What lines in the data hold the string "loop"? Show them.

(Data supplied begins)

(* ===== verification/ClockCache.v ===== *)
(** * The CLOCK cache ([src/pkg/clockcache/cache.go])

    [Clock.Cache] is the Go struct: [elements] maps a key to a pointer into
    [storage], modelled by the index of the slot; [cap] is [cap(storage)], which
    [append] never exceeds, so a slot never moves; [next] is the clock hand.
    Each operation is the body the code runs under its locks.  [Get] only takes
    a read lock and may run while another goroutine is inside [evict]; the
    parameter [conc] of the inserting operations gives, for each atomic swap of
    the sweep, the slots that concurrent [Get]s have marked just before it, so
    the theorems hold for every such interleaving. *)
From S2P Require Import Prelude.

Module Clock.

Section cache.
Context {K V : Type} `{Countable K}.

(** ** State *)

Record element := Element { key : K; value : V; used : Z }.

Record Cache := MkCache {
  elements : gmap K nat;
  storage : list element;
  cap : nat;
  next : nat;
}.

Definition set_used (u : Z) (e : element) : element :=
  Element (key e) (value e) u.

Definition set_storage (c : Cache) (st : list element) : Cache :=
  MkCache (elements c) st (cap c) (next c).

Definition WithMax (max : nat) : Cache := MkCache ∅ [] max 0.

(** ** Operations *)

(** Slots marked by [Get]s that run concurrently with a sweep. *)
Definition interfere (marks : list nat) (st : list element) : list element :=
  foldl (λ st i, alter (set_used 1) i st) st marks.

(** One [for next := range slice] loop of [evict], over the slots
    [base .. base+n): swap 0 into [used]; an old value of 0 ends the walk with
    the slot and the value [next + 1] given to the hand. *)
Fixpoint sweep (conc : nat → list nat) (tick base n pos : nat) (st : list element)
    : option (nat * nat) * list element :=
  match n with
  | 0 => (None, st)
  | S n' =>
      let st := interfere (conc tick) st in
      match st !! (base + pos) with
      | None => (None, st)
      | Some elem =>
          let st := <[base + pos := set_used 0 elem]> st in
          if (used elem =? 0)%Z then (Some (base + pos, pos + 1), st)
          else sweep conc (S tick) base n' (S pos) st
      end
  end.

(** [postStart] is [storage[startLoc:]], [preStart] is [storage[:startLoc]]. *)
Definition evict_round (conc : nat → list nat) (tick startLoc : nat) (st : list element)
    : option (nat * nat) * list element :=
  match sweep conc tick startLoc (length st - startLoc) 0 st with
  | (Some r, st') => (Some r, st')
  | (None, st') => sweep conc (tick + (length st - startLoc)) 0 startLoc 0 st'
  end.

Definition evict (conc : nat → list nat) (c : Cache) : option nat * Cache :=
  let startLoc := next c in
  let '(r, st) :=
    match evict_round conc 0 startLoc (storage c) with
    | (Some r, st) => (Some r, st)
    | (None, st) => evict_round conc (length (storage c)) startLoc st
    end in
  match r with
  | Some (loc, nx) => (Some loc, MkCache (elements c) st (cap c) nx)
  | None => (None, set_storage c st)
  end.

(** The unexported [insert]; returns [(canonicalKey, canonicalValue, inserted)]. *)
Definition insert_locked (conc : nat → list nat) (c : Cache) (k : K) (v : V)
    : Cache * (K * V * bool) :=
  match elements c !! k with
  | Some i =>
      match storage c !! i with
      | Some elem =>
          let st := if (used elem =? 0)%Z then storage c
                    else <[i := set_used 1 elem]> (storage c) in
          (set_storage c st, (key elem, value elem, true))
      | None => (c, (k, v, false))
      end
  | None =>
      if decide (cap c ≤ length (storage c)) then
        let '(loc, c) := evict conc c in
        match loc with
        | None => (c, (k, v, false))
        | Some loc =>
            let els := match storage c !! loc with
                       | Some old => delete (key old) (elements c)
                       | None => elements c
                       end in
            (MkCache (<[k := loc]> els) (<[loc := Element k v 0]> (storage c))
               (cap c) (next c), (k, v, true))
        end
      else
        (MkCache (<[k := length (storage c)]> (elements c))
           (storage c ++ [Element k v 0]) (cap c) (next c), (k, v, true))
  end.
(* ===== verification/SampleIter.v ===== *)
(** * Samples and the row iterator

    The data of the ingest path ([prompb.Sample], [prompb.TimeSeries],
    [samplesInfo]) and [SampleInfoIterator] of [src/pkg/pgmodel/sql_utils.go].
    Sample values are only moved around by this code, never computed with, so
    their type is a parameter [F].  Counts of in-memory elements are [nat];
    timestamps are [Z] in the range of [int64]. *)
From S2P Require Import Prelude Labels.

Module Smp.

Section samples.
Context {F : Type}.

Record Sample := MkSample { s_Value : F; s_Timestamp : Z }.
Record TimeSeries := MkTS { ts_Labels : list Lbl.Label; ts_Samples : list Sample }.

(** [seriesID] is -1 while the id is not known. *)
Record samplesInfo := MkInfo {
  labels : Lbl.Labels; seriesID : Z; samples : list Sample }.

Record SampleInfoIterator := MkIter {
  sampleInfos : list samplesInfo;
  sampleInfoIndex : nat;
  sampleIndex : Z;
  minSeen : Z;
}.

(** A row of the data table: timestamp in milliseconds, value, series id. *)
Definition row : Type := Z * F * Z.

(** ** Operations *)

Definition ResetPosition (t : SampleInfoIterator) : SampleInfoIterator :=
  MkIter (sampleInfos t) 0 (-1) max_int64.

Definition NewSampleInfoIterator : SampleInfoIterator :=
  ResetPosition (MkIter [] 0 0 0).

Definition Append (t : SampleInfoIterator) (s : samplesInfo) : SampleInfoIterator :=
  MkIter (sampleInfos t ++ [s]) (sampleInfoIndex t) (sampleIndex t) (minSeen t).

Definition Next (t : SampleInfoIterator) : SampleInfoIterator * bool :=
  let si := (sampleIndex t + 1)%Z in
  let '(ii, si) :=
    match sampleInfos t !! sampleInfoIndex t with
    | Some info =>
        if (Z.of_nat (length (samples info)) <=? si)%Z then (S (sampleInfoIndex t), 0%Z)
        else (sampleInfoIndex t, si)
    | None => (sampleInfoIndex t, si)
    end in
  (MkIter (sampleInfos t) ii si (minSeen t), bool_decide (ii < length (sampleInfos t))).

(** An index out of range panics; [model.Time(ts).Time()] keeps the milliseconds. *)
Definition Values (t : SampleInfoIterator) : res (SampleInfoIterator * row) :=
  match sampleInfos t !! sampleInfoIndex t with
  | None => Panic "index out of range"
  | Some info =>
      if (sampleIndex t <? 0)%Z then Panic "index out of range" else
      match samples info !! Z.to_nat (sampleIndex t) with
      | None => Panic "index out of range"
      | Some sample =>
          let ms := if (s_Timestamp sample <? minSeen t)%Z
                    then s_Timestamp sample else minSeen t in
          Ok (MkIter (sampleInfos t) (sampleInfoIndex t) (sampleIndex t) ms,
              (s_Timestamp sample, s_Value sample, seriesID info))
      end
  end.

(** [for batch.Next() { batch.Values() ... }] of [doInsert]; every turn advances
    the position, so one more turn than there are rows is enough fuel. *)
Fixpoint drain (fuel : nat) (t : SampleInfoIterator) : res (SampleInfoIterator * list row) :=
  match fuel with
  | 0 => Ok (t, [])
  | S fuel =>
      match Next t with
      | (t, false) => Ok (t, [])
      | (t, true) =>
          let* (t, r) := Values t in
          let* (t, rs) := drain fuel t in
          Ok (t, r :: rs)
      end
  end.

Definition num_rows (infos : list samplesInfo) : nat :=
  sum_list_nat ((λ si, length (samples si)) <$> infos).

(** ** Specification *)

Definition rows_of (si : samplesInfo) : list row :=
  (λ s, (s_Timestamp s, s_Value s, seriesID si)) <$> samples si.

Definition all_rows (infos : list samplesInfo) : list row := concat (rows_of <$> infos).

Definition min_ts (m : Z) (rs : list row) : Z := foldl (λ m r, Z.min m r.1.1) m rs.

End samples.

Arguments Sample : clear implicits.
Arguments TimeSeries : clear implicits.
Arguments samplesInfo : clear implicits.
Arguments SampleInfoIterator : clear implicits.

Section lemmas.
Context {F : Type}.
Implicit Types (infos : list (samplesInfo F)) (t : SampleInfoIterator F).

(** The iterator before the row [j] of info [i]. *)
Definition pos infos (i : nat) (j : nat) (m : Z) : SampleInfoIterator F :=
  MkIter infos i (Z.of_nat j - 1) m.

Lemma rows_of_drop infos i si j s :
  infos !! i = Some si → samples si !! j = Some s →
  drop j (rows_of si) = (s_Timestamp s, s_Value s, seriesID si) :: drop (S j) (rows_of si).
Proof.
  intros Hi Hs. unfold rows_of. apply drop_S. by rewrite list_lookup_fmap, Hs.
Qed.

Lemma length_all_rows infos : length (all_rows infos) = num_rows infos.
Proof.
  induction infos as [|si infos IH]; [done|].
  change (length (rows_of si ++ all_rows infos) = length (samples si) + num_rows infos).
  rewrite length_app, IH. unfold rows_of. by rewrite length_fmap.
Qed.

(** One turn at a row that exists. *)
Lemma turn infos i si j s m :
  infos !! i = Some si → samples si !! j = Some s →
  Next (pos infos i j m) = (MkIter infos i (Z.of_nat j) m, true) ∧
  Values (MkIter infos i (Z.of_nat j) m) =
    Ok (pos infos i (S j) (Z.min m (s_Timestamp s)),
        (s_Timestamp s, s_Value s, seriesID si)).
Proof.
  intros Hi Hs. unfold Next, Values, pos. simpl. rewrite Hi.
  pose proof (lookup_lt_Some _ _ _ Hs). pose proof (lookup_lt_Some _ _ _ Hi).
  replace (Z.of_nat j - 1 + 1)%Z with (Z.of_nat j) by lia.
  destruct (Z.leb_spec (Z.of_nat (length (samples si))) (Z.of_nat j)); [lia|].
  rewrite bool_decide_true by done. split; [done|].
  destruct (Z.ltb_spec (Z.of_nat j) 0); [lia|]. rewrite Nat2Z.id, Hs. simpl.
  destruct (Z.ltb_spec (s_Timestamp s) m); repeat f_equal; lia.
Qed.

(** Reaching the end of a non-empty info moves to the next one. *)
Lemma Next_skip infos i si m :
  infos !! i = Some si →
  Next (pos infos i (length (samples si)) m) =
    (MkIter infos (S i) 0 m, bool_decide (S i < length infos)).
Proof.
  intros Hi. unfold Next, pos. simpl. rewrite Hi.
  destruct (Z.leb_spec (Z.of_nat (length (samples si))) (Z.of_nat (length (samples si)) - 1 + 1)); [done|lia].
Qed.

Lemma Next_end infos i m : length infos ≤ i → ∃ t, Next (pos infos i 0 m) = (t, false).
Proof.
  intros Hi. unfold Next, pos. simpl. rewrite (lookup_ge_None_2 _ _ Hi).
  rewrite bool_decide_false by lia. eauto.
Qed.

(** From a position inside info [i], the loop yields the remaining rows. *)
Lemma drain_from infos fuel i si j m :
  Forall (λ si, samples si ≠ []) infos → infos !! i = Some si → j ≤ length (samples si) →
  length (drop j (rows_of si) ++ all_rows (drop (S i) infos)) < fuel →
  ∃ t, drain fuel (pos infos i j m) =
    Ok (t, drop j (rows_of si) ++ all_rows (drop (S i) infos)) ∧
    sampleInfos t = infos ∧
    minSeen t = min_ts m (drop j (rows_of si) ++ all_rows (drop (S i) infos)).
Proof.
  intros Hne. revert i si j m.
  induction fuel as [|fuel IH]; intros i si j m Hi Hj Hfuel; [lia|].
  destruct (decide (j = length (samples si))) as [->|Hlt].
  - rewrite drop_ge in * by (unfold rows_of; by rewrite length_fmap).
    rewrite app_nil_l in *. cbn [drain]. rewrite (Next_skip _ _ _ _ Hi).
    destruct (infos !! S i) as [si'|] eqn:Hi'.
    + pose proof (lookup_lt_Some _ _ _ Hi'). rewrite bool_decide_true by done.
      assert (all_rows (drop (S i) infos) = rows_of si' ++ all_rows (drop (S (S i)) infos))
        as Hall by by rewrite (drop_S _ _ _ Hi').
      rewrite Hall in *.
      destruct (samples si') as [|s ss] eqn:Ess.
      { rewrite Forall_forall in Hne. by destruct (Hne si' ltac:(by eapply list_elem_of_lookup_2)). }
      assert (samples si' !! 0 = Some s) as Hs0 by by rewrite Ess.
      destruct (turn infos (S i) si' 0 s m Hi' Hs0) as [_ Hv].
      change (Z.of_nat 0) with 0%Z in Hv. rewrite Hv. simpl.
      pose proof (rows_of_drop _ _ _ _ _ Hi' Hs0) as Hd. rewrite drop_0 in Hd.
      rewrite Hd in Hfuel |- *. simpl in Hfuel.
      destruct (IH (S i) si' 1 (Z.min m (s_Timestamp s)) Hi') as (t & Ht & Hti & Hm);
        [rewrite Ess; simpl; lia|lia|].
      rewrite Ht. simpl. exists t. auto.
    + apply lookup_ge_None in Hi'. rewrite bool_decide_false by lia.
      rewrite (drop_ge infos) by lia. eexists. split; [reflexivity|]. done.
  - destruct (lookup_lt_is_Some_2 (samples si) j) as [s Hs]; [lia|].
    destruct (turn infos i si j s m Hi Hs) as [Hn Hv]. cbn [drain].
    rewrite Hn, Hv. simpl.
    rewrite (rows_of_drop _ _ _ _ _ Hi Hs) in Hfuel |- *. simpl in Hfuel.
    destruct (IH i si (S j) (Z.min m (s_Timestamp s)) Hi ltac:(lia) ltac:(lia))
      as (t & Ht & Hti & Hm).
    rewrite Ht. simpl. exists t. auto.
Qed.

Lemma drain_all infos :
  Forall (λ si, samples si ≠ []) infos →
  ∃ t, drain (S (num_rows infos)) (pos infos 0 0 max_int64) = Ok (t, all_rows infos) ∧
    sampleInfos t = infos ∧ minSeen t = min_ts max_int64 (all_rows infos).
Proof.
  intros Hne. destruct infos as [|si infos].
  { simpl. eexists. split; [reflexivity|]. done. }
  destruct (drain_from (si :: infos) (S (num_rows (si :: infos))) 0 si 0 max_int64 Hne
    eq_refl ltac:(lia)) as (t & Ht).
  { change (length (all_rows (si :: infos)) < S (num_rows (si :: infos))).
    rewrite length_all_rows. lia. }
  exists t. done.
Qed.

(** Started at the reset position, the loop of [doInsert] over a batch in
    which every entry has samples visits every sample of every series exactly
    once and in order, with its own series id, never indexes out of range, and
    leaves in [minSeen] the smallest timestamp of the batch. *)
Theorem drain_complete infos t :
  Forall (λ si, samples si ≠ []) infos → sampleInfos t = infos →
  ∃ t', drain (S (num_rows infos)) (ResetPosition t) = Ok (t', all_rows infos) ∧
    sampleInfos t' = infos ∧ minSeen t' = min_ts max_int64 (all_rows infos).
Proof.
  intros Hne <-. apply (drain_all (sampleInfos t)) in Hne as (t' & Ht & ?). eauto.
Qed.

End lemmas.

Definition ex_infos : list (samplesInfo Z) :=
  let l := Lbl.MkLabels [] [] "" "" in
  [MkInfo l 4 [MkSample 10 100; MkSample 11 90]; MkInfo l 5 [MkSample 12 95]]%Z.

Lemma drain_complete_witness :
  ∃ t', drain 4 (ResetPosition (MkIter ex_infos 2 0 0)) = Ok (t', all_rows ex_infos) ∧
    minSeen t' = 90%Z.
Proof.
  destruct (drain_complete ex_infos (MkIter ex_infos 2 0 0)) as (t' & Ht & _ & Hm);
    [by repeat constructor|reflexivity|]. exists t'. split; [exact Ht|].
  rewrite Hm. reflexivity.
Defined.

(** An entry without samples makes [Values] index out of range. *)
Example empty_entry_panics :
  drain 5 (ResetPosition (MkIter (MkInfo (Lbl.MkLabels [] [] "" "") 3 [MkSample 1%Z 1%Z] ::
    [MkInfo (Lbl.MkLabels [] [] "" "") 4 []]) 0 0 0)) = Panic "index out of range".
Proof. reflexivity. Qed.

End Smp.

(Data supplied ends)

Problem solution:
(** One [for next := range slice] loop of [evict], over the slots
(** From a position inside info [i], the loop yields the remaining rows. *)
(** Started at the reset position, the loop of [doInsert] over a batch in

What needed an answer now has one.